La règlementation va donc remettre en cause ici l’héritage, et comme pour les biens patrimoniaux ou financiers, taxer la succession, pour en redistribuer une part aux plus démunis, ici quelques sous ou une œuvre d’art, là un cœur ou un poumon. L’Etat taxe et prélève, et a l’hypocrisie de présumer qu’il s’agit d’un don non exprimé.
Je crois que c’est bien ce qui me gêne. Qu’on me rappelle à cette occasion que nous vivons dans une société ou la technocratie qui nous gouverne met, au bout du compte, tout sur le même plan, la gestion des biens notariés et des corps des défunts. Car nous vivons dans un monde de bourgeois, ou de philistins si nous voulons utiliser la formule nietzschéenne. Et j’en ai le dégout.
Nous survivons dans un monde gouverné par la bureaucratie et formaté par un système qui tourne à vide, c’est-à-dire pour lui seul.
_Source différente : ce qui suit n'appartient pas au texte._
(** C3.  The dependency graph over the generated formula cells, with an
    edge from each cell to every cell its formula reads, has no cycle.  In
    particular, for every forecast period the Balance Sheet cash cell reads
    the Cash Flow closing cash, which reads opening cash (the prior
    period's Balance Sheet cash), the net change and FX; the
    working-capital line reads receivables and payables of the same and
    the prior period; and no cell that the cash cell depends on, directly
    or through other cells, lies in a later period or depends on the cash
    cell in turn. *)
Theorem C3_dependency_graph_acyclic :
  (∀ c, ¬ tc (depends workbook) c c) ∧
  (∀ p, forecast p →
     let cash := BS_cell "Cash & cash equivalents" p in
     deps workbook cash = [CF_cell "Closing Cash Balance" p] ∧
     deps workbook (CF_cell "Closing Cash Balance" p) =
       [CF_cell "Opening cash balance" p;
        CF_cell "Net increase / (decrease) in cash" p;
        CF_cell "FX & other adjustments" p] ∧
     deps workbook (CF_cell "Opening cash balance" p) =
       [BS_cell "Cash & cash equivalents" (p - 1)] ∧
     deps workbook (CF_cell "Changes in working capital" p) =
       [BS_cell "Trade & other receivables" p; BS_cell "Trade & other receivables" (p - 1);
        BS_cell "Trade & other payables" p; BS_cell "Trade & other payables" (p - 1)] ∧
     ∀ d, tc (depends workbook) cash d →
          cell_col d ≤ cell_col cash ∧ ¬ rtc (depends workbook) d cash).
Proof.
  split.
  - apply (ranked_acyclic _ _ workbook_ranked).
  - intros p Hp cash. repeat split.
    + apply forecast_cases in Hp. subst cash. each_period Hp; vm_compute; reflexivity.
    + apply forecast_cases in Hp. each_period Hp; vm_compute; reflexivity.
    + apply forecast_cases in Hp. each_period Hp; vm_compute; reflexivity.
    + apply forecast_cases in Hp. each_period Hp; vm_compute; reflexivity.
    + by apply (tc_depends_column _ workbook_no_later_column).
    + by apply (ranked_no_return _ _ workbook_ranked).
Qed.

Lemma C3_witness :
  forecast 5 ∧
  tc (depends workbook) (BS_cell "Cash & cash equivalents" 5)
     (CF_cell "Closing Cash Balance" 5) ∧
  cell_col (CF_cell "Closing Cash Balance" 5) ≤ cell_col (BS_cell "Cash & cash equivalents" 5) ∧
  ¬ rtc (depends workbook) (CF_cell "Closing Cash Balance" 5)
        (BS_cell "Cash & cash equivalents" 5).
Proof.
  assert (Hp : forecast 5) by (unfold forecast; lia).
  assert (Ht : tc (depends workbook) (BS_cell "Cash & cash equivalents" 5)
                  (CF_cell "Closing Cash Balance" 5)).
  { apply tc_once, depends_deps.
    rewrite (proj1 (proj2 C3_dependency_graph_acyclic 5 Hp)). apply list_elem_of_here. }
  split; [exact Hp|]. split; [exact Ht|].
  exact (proj2 (proj2 (proj2 (proj2 (proj2 C3_dependency_graph_acyclic 5 Hp)))) _ Ht).
Defined.

(** ** Evaluating expressions to numbers *)

Global Instance veq_equiv : Equivalence veq.
Proof.
  split.
  - intros []; simpl; done.
  - intros [] []; simpl; done.
  - intros [] [] []; simpl; try done; try congruence. intros H1 H2. by etrans.
Qed.

Lemma veq_num_r a x : veq a (VNum x) → ∃ q, a = VNum q ∧ (q == x)%Q.
Proof. destruct a; simpl; try done. eauto. Qed.

Lemma num_at_inv v c x : num_at v c x → ∃ q, v c = VNum q ∧ (q == x)%Q.
Proof. apply veq_num_r. Qed.

Lemma num_at_proper v c x y : num_at v c x → (x == y)%Q → num_at v c y.
Proof.
  intros (q & Hq & Hx)%num_at_inv Hxy. unfold num_at. rewrite Hq. simpl. by rewrite Hx.
Qed.

Lemma num_at_unique v c x y : num_at v c x → num_at v c y → (x == y)%Q.
Proof.
  intros (q & Hq & Hx)%num_at_inv (q' & Hq' & Hy)%num_at_inv.
  rewrite Hq in Hq'. injection Hq' as <-. by rewrite <- Hx, <- Hy.
Qed.

Lemma evals_proper v e x y : evals v e x → (x == y)%Q → evals v e y.
Proof. intros (q & Hq & Hx) Hxy. exists q. split; [done | by rewrite Hx]. Qed.

Lemma evals_num v q : evals v (ENum q) q.
Proof. by exists q. Qed.

Lemma evals_ref v c x : num_at v c x → evals v (ERef c) x.
Proof. intros (q & Hq & Hx)%num_at_inv. by exists q. Qed.

Lemma evals_neg v a x : evals v a x → evals v (ENeg a) (- x).
Proof.
  intros (q & Hq & Hx). exists (- q)%Q. simpl. rewrite Hq. simpl.
  split; [done | by rewrite Hx].
Qed.

Lemma evals_add v a b x y : evals v a x → evals v b y → evals v (EBin Add a b) (x + y).
Proof.
  intros (q & Hq & Hx) (r & Hr & Hy). exists (q + r)%Q. simpl. rewrite Hq, Hr. simpl.
  split; [done | by rewrite Hx, Hy].
Qed.

Lemma evals_sub v a b x y : evals v a x → evals v b y → evals v (EBin Sub a b) (x - y).
Proof.
  intros (q & Hq & Hx) (r & Hr & Hy). exists (q - r)%Q. simpl. rewrite Hq, Hr. simpl.
  split; [done | by rewrite Hx, Hy].
Qed.

Lemma evals_mul v a b x y : evals v a x → evals v b y → evals v (EBin Mul a b) (x * y).
Proof.
  intros (q & Hq & Hx) (r & Hr & Hy). exists (q * r)%Q. simpl. rewrite Hq, Hr. simpl.
  split; [done | by rewrite Hx, Hy].
Qed.

Lemma evals_div v a b x y :
  evals v a x → evals v b y → ¬ (y == 0)%Q → evals v (EBin Div a b) (x / y).
Proof.
  intros (q & Hq & Hx) (r & Hr & Hy) Hy0. exists (q / r)%Q. simpl. rewrite Hq, Hr. simpl.
  destruct (Qeq_bool r 0) eqn:E.
  - apply Qeq_bool_iff in E. rewrite Hy in E. done.
  - split; [done | by rewrite Hx, Hy].
Qed.
(** [triangular_estimator.d_spike_fx] *)
Definition d_spike_fx (v : tensor) (thr : R) : res tensor :=
  let mask := lts v thr in
  dfx <- sub (scale mask thr) (scale (rsub 1 mask) thr) ;;
  Ok dfx.

End Triangular.

Module Arctan.

(** [arctan_estimator.spike_fx] *)
Definition spike_fx (v : tensor) (thr : R) : tensor := gts v thr.

(** [arctan_estimator.d_spike_fx] *)
Definition d_spike_fx (v : tensor) (thr : R) : tensor :=
  let pi := PI in
  let dfx :=
    scale (Jnp.map (fun a => 1 / a) (Jnp.map (fun a => 1 + a) (square (scale v pi))))
          (1 / pi) in
  dfx.

End Arctan.

(* ------------------------------------------------------------------ *)
(** ** [WTASCell.save] and [WTASCell.load] *)

Module Persistence.

(** The content of an [.npz] file: named arrays. *)
Definition archive : Type := list (string * tensor).

(** The part of the file system the two methods touch: which paths can be
    written, and the archive stored under a path, if any. *)
Record disk : Type := mkDisk
  { writable : string -> bool;
    files : string -> option archive }.

(** The outcome of an operation on files. *)
Inductive io (A : Type) : Type :=
| Done (a : A)
| IOError
| KeyError.

Arguments Done {A} a.
Arguments IOError {A}.
Arguments KeyError {A}.

(** [jnp.savez(file_name, **kwds)]: the path already ends in ".npz", so the
    archive is written under that very path; it fails when the path cannot
    be written. *)
Definition savez (file_name : string) (kwds : archive) (fs : disk) : io disk :=
  if writable fs file_name
  then Done {| writable := writable fs;
               files := fun f => if String.eqb f file_name then Some kwds
                                 else files fs f |}
  else IOError.

(** [jnp.load(file_name)]: fails when there is no such file. *)
Definition load_npz (file_name : string) (fs : disk) : io archive :=
  match files fs file_name with
  | Some data => Done data
  | None => IOError
  end.

(** [data[key]] *)
Fixpoint getitem (data : archive) (key : string) : io tensor :=
  match data with
  | [] => KeyError
  | (k, x) :: rest => if String.eqb k key then Done x else getitem rest key
  end.

(** [self.thr.set(x)] *)
Definition set_thr (c : WTAS.WTASCell) (x : tensor) : WTAS.WTASCell :=
  {| WTAS.tau_m := WTAS.tau_m c; WTAS.R_m := WTAS.R_m c;
     WTAS.thr_gain := WTAS.thr_gain c; WTAS.thr_base := WTAS.thr_base c;
     WTAS.refract_T := WTAS.refract_T c; WTAS.batch_size := WTAS.batch_size c;
     WTAS.n_units := WTAS.n_units c; WTAS.threshold0 := WTAS.threshold0 c;
     WTAS.j := WTAS.j c; WTAS.v := WTAS.v c; WTAS.s := WTAS.s c;
     WTAS.thr := x; WTAS.rfr := WTAS.rfr c; WTAS.tols := WTAS.tols c |}.

(** [directory + "/" + self.name + ".npz"] *)
Definition file_name_of (directory name : string) : string :=
  (((directory ++ "/") ++ name) ++ ".npz")%string.

(** [WTASCell.save(directory)]; [name] is the attribute [self.name], which
    the base class keeps. *)
Definition save (name : string) (c : WTAS.WTASCell) (directory : string)
    (fs : disk) : io disk :=
  let file_name := file_name_of directory name in
  savez file_name [("threshold"%string, WTAS.thr c)] fs.

(** [WTASCell.load(directory)] *)
Definition load (name : string) (c : WTAS.WTASCell) (directory : string)
    (fs : disk) : io WTAS.WTASCell :=
  let file_name := file_name_of directory name in
  match load_npz file_name fs with
  | Done data =>
      match getitem data "threshold" with
      | Done x => Done (set_thr c x)
      | IOError => IOError
      | KeyError => KeyError
      end
  | IOError => IOError
  | KeyError => KeyError
  end.

End Persistence.

(* ------------------------------------------------------------------ *)
(** ** [ngclearn/utils/patch_utils.py] *)

Module PatchUtils.

(** The exceptions the two routines can end in. *)
Inductive exn : Type := ValueError | TypeError | AxisError | IndexError.

Inductive outcome (A : Type) : Type :=
| Returns (a : A)
| Raises (e : exn).

Arguments Returns {A} a.
Arguments Raises {A} e.

Definition obind {A B : Type} (m : outcome A) (k : A -> outcome B) : outcome B :=
  match m with
  | Returns a => k a
  | Raises e => Raises e
  end.

Notation "x <~ m ;; k" := (obind m (fun x => k))
  (at level 61, m at next level, right associativity).

(** A broadcasting error of [numpy] is a [ValueError]. *)
Definition of_res {A : Type} (m : res A) : outcome A :=
  match m with
  | Ok a => Returns a
  | ShapeMismatch => Raises ValueError
  end.

(** [int(np.sqrt(n))] *)
Definition int_sqrt (n : nat) : nat := Nat.sqrt n.

(** [np.concatenate((a, b), axis=0)] *)
Definition concatenate (a b : tensor) : outcome tensor :=
  if (cols a =? cols b)%nat
  then Returns (mkTensor (rows a + rows b) (cols a)
                  (fun i k => if (i <? rows a)%nat then elt a i k
                              else elt b (i - rows a) k))
  else Raises ValueError.

(** [np.mean(p, axis=1, keepdims=True)] *)
Definition mean_axis1 (p : tensor) : tensor :=
  mkTensor (rows p) 1 (fun i _ => rowsum (elt p i) (cols p) / INR (cols p)).

(** [x[s, :].reshape(px, py)] *)
Definition row_reshape (x : tensor) (s px py : nat) : outcome tensor :=
  if (px * py =? cols x)%nat
  then Returns (mkTensor px py (fun a b => elt x s (a * py + b)))
  else Raises ValueError.

(** A stack of patches: an array of shape [count x ph x pw]. *)
Record patches : Type := mkPatches
  { count : nat;
    ph : nat;
    pw : nat;
    pix : nat -> nat -> nat -> R }.

(** [np.reshape(patches, (len(patches), -1))]: the unknown axis cannot be
    inferred when there is no patch. *)
Definition flatten_patches (p : patches) : outcome tensor :=
  if (count p =? 0)%nat then Raises ValueError
  else Returns (mkTensor (count p) (ph p * pw p)
                  (fun i k => pix p i (k / pw p) (k mod pw p))).

(** A [for] loop over a range with one loop-carried variable. *)
Fixpoint for_range {A : Type} (body : A -> nat -> outcome A) (range : list nat)
    (acc : A) : outcome A :=
  match range with
  | [] => Returns acc
  | s :: rest =>
      match body acc s with
      | Returns acc' => for_range body rest acc'
      | Raises e => Raises e
      end
  end.

(** Centering, the common end of both routines:
    [mu = np.mean(p, axis=1, keepdims=True); p = p - mu]. *)
Definition center_rows (p : tensor) : outcome tensor :=
  let mu := mean_axis1 p in
  of_res (sub p mu).

Section Generate_patch_set.

(** [sklearn.feature_extraction.image.extract_patches_2d], a library
    function that samples at random: its result at the [s]-th call of the
    loop, for the image, the patch size and the maximal number of patches. *)
Variable extract_patches_2d :
  nat -> tensor -> nat * nat -> nat -> outcome patches.

(** The exception [jnp.array(None)] ends in: a library call whose exception
    class differs between releases of the library. *)
Variable array_of_None : exn.

(** The body of the loop of [generate_patch_set]: [p_batch] is [None]
    before the first image. *)
Definition patch_loop_body (_x_batch : tensor) (px py : nat)
    (patch_size : nat * nat) (max_patches : nat)
    (p_batch : option tensor) (s : nat) : outcome (option tensor) :=
  xs <~ row_reshape _x_batch s px py ;;
  patches <~ extract_patches_2d s xs patch_size max_patches ;;
  patches <~ flatten_patches patches ;;
  if (0 <? s)%nat then
    match p_batch with
    | Some p => p_batch <~ concatenate p patches ;; Returns (Some p_batch)
    | None => Raises ValueError
    end
  else Returns (Some patches).

(** [generate_patch_set(x_batch, patch_size, max_patches, center)] *)
Definition generate_patch_set (x_batch : tensor) (patch_size : nat * nat)
    (max_patches : nat) (center : bool) : outcome tensor :=
  let _x_batch := x_batch in
  let px := int_sqrt (cols _x_batch) in
  let py := px in
  let p_batch := None in
  p_batch <~ for_range (patch_loop_body _x_batch px py patch_size max_patches)
               (seq 0 (rows _x_batch)) p_batch ;;
  p_batch <~ (if center then
                match p_batch with
                | Some p => p <~ center_rows p ;; Returns (Some p)
                | None => Raises AxisError
                end
              else Returns p_batch) ;;
  match p_batch with
  | Some p => Returns p
  | None => Raises array_of_None
  end.

End Generate_patch_set.

(** The patches cut by [patchify]: an array of shape [n0 x n1 x d2 x d3]. *)
Record grid : Type := mkGrid
  { n0 : nat;
    n1 : nat;
    d2 : nat;
    d3 : nat;
    cell : nat -> nat -> nat -> nat -> R }.

(** [x_batch.reshape(px, py)] on the whole batch. *)
Definition batch_reshape (x : tensor) (px py : nat) : outcome tensor :=
  if (px * py =? rows x * cols x)%nat
  then Returns (mkTensor px py
                  (fun a b => elt x ((a * py + b) / cols x) ((a * py + b) mod cols x)))
  else Raises ValueError.

(** [np.reshape(pX[i,j,:,:], (1, pch_x * pch_y))] *)
Definition patch_row (pX : grid) (pch_x pch_y i j : nat) : outcome tensor :=
  if (d2 pX * d3 pX =? pch_x * pch_y)%nat
  then Returns (mkTensor 1 (pch_x * pch_y)
                  (fun _ k => cell pX i j (k / d3 pX) (k mod d3 pX)))
  else Raises ValueError.

(** [jnp.concatenate(l, axis=0)]: there must be at least one array. *)
Definition concatenate_list (l : list tensor) : outcome tensor :=
  match l with
  | [] => Raises ValueError
  | a :: rest =>
      fold_left (fun acc x => acc <~ acc ;; concatenate acc x) rest (Returns a)
  end.

Section Generate_patchify_patch_set.

(** [np.squeeze(ptch.patchify(np.expand_dims(img, axis=2), (pch_x, pch_y, 1),
    step=pch_x))] of the library [patchify], for the reshaped image and the
    patch size, when it is an array of four axes; with fewer axes the
    indexing [pX[i,j,:,:]] of the loop raises or the loop collects nothing,
    so the routine raises then, as it does when the library does. *)
Variable squeezed_patchify : tensor -> nat * nat -> outcome grid.

(** [generate_pacthify_patch_set(x_batch_, patch_size, center)] *)
Definition generate_pacthify_patch_set (x_batch_ : tensor)
    (patch_size : nat * nat) (center : bool) : outcome tensor :=
  let x_batch := x_batch_ in
  let px := int_sqrt (cols x_batch) in
  let py := px in
  x_batch <~ batch_reshape x_batch px py ;;
  let pch_x := fst patch_size in
  let pch_y := snd patch_size in
  pX <~ squeezed_patchify x_batch (pch_x, pch_y) ;;
  patchBatch <~
    for_range
      (fun patchBatch i =>
         for_range
           (fun patchBatch j =>
              _p <~ patch_row pX pch_x pch_y i j ;;
              Returns (patchBatch ++ [_p]))
           (seq 0 (n1 pX)) patchBatch)
      (seq 0 (n0 pX)) [] ;;
  patchBatch <~ concatenate_list patchBatch ;;
  if center then center_rows patchBatch else Returns patchBatch.

End Generate_patchify_patch_set.

End PatchUtils.

(* ------------------------------------------------------------------ *)
(** ** Further concrete inputs *)

Module Examples2.

(** Thresholds of 0.6 for a row of two units. *)
Definition high_thr : tensor := of_rows 2 [[0.6; 0.6]].

(** Two cells of two units with different threshold bases, and a disk with
    no file on which every path can be written. *)
Definition cell_a : WTAS.WTASCell :=
  WTAS.__init__ 2 1 1 0.4 0.002 0 0.05 (fun _ => 0) [].
Definition cell_b : WTAS.WTASCell :=
  WTAS.__init__ 2 1 1 0.7 0.002 0 0.05 (fun _ => 0) [].
Definition empty_disk : Persistence.disk :=
  Persistence.mkDisk (fun _ => true) (fun _ => None).

(** One image of four pixels, and an extraction that returns one patch: the
    top-left corner of the image. *)
Definition image4 : tensor := of_rows 4 [[1; 2; 3; 4]].
Definition corner (s : nat) (xs : tensor) (patch_size : nat * nat)
    (max_patches : nat) : PatchUtils.outcome PatchUtils.patches :=
  PatchUtils.Returns
    (PatchUtils.mkPatches 1 (fst patch_size) (snd patch_size)
       (fun _ a b => elt xs a b)).

(** Voltages of a row of two units: with the default cell and an Euler step
    of size 1 the first unit stays below the threshold 5 and the second
    goes above it. *)
Definition mixed_v : tensor := of_rows 2 [[3; 90]].

(** The resonate-and-fire cell of two units built with the selector "heun",
    holding the current [[1; 2]]. *)
Definition heun_cell : RAF.RAFCell :=
  RAF.set_j (RAF.__init__ 2 15 1 400 10 5 (-72) (-75) 0 (-1) (-70) 0 "heun" 1)
    Examples.two_j.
Nous avons tous été dressés, embourgeoisés, philistanisés par ce système totalisant qui nous impose sa moraline détestable. Le philistin est à l’image des trois petits singes : il se bouche les oreilles pour ne pas entendre ceux qui pleurent de rage ou de douleur ; il se masque les yeux pour ne rien voir du monde dans lequel il prétend vivre. Il ne prononce plus les mots qu’il déclare politiquement incorrects, préférant, à défaut de confronter l’indigence de sa pensée au débat, nier les questions qui se posent. Il est lâche, même quand il fait la guerre, et prêt à toutes les concessions, toutes les compromissions pour préserver son petit confort. Et cela semble lui réussir, puisqu’il fait de cette lâcheté carrière, et accède aux plus hautes fonctions.
Il me vient parfois l’envie de crier comme Stirner : « Il faut entendre parler le philistin pour acquérir l’affreuse conviction que l’on est enfermé avec des fous dans une maison d’aliénés ».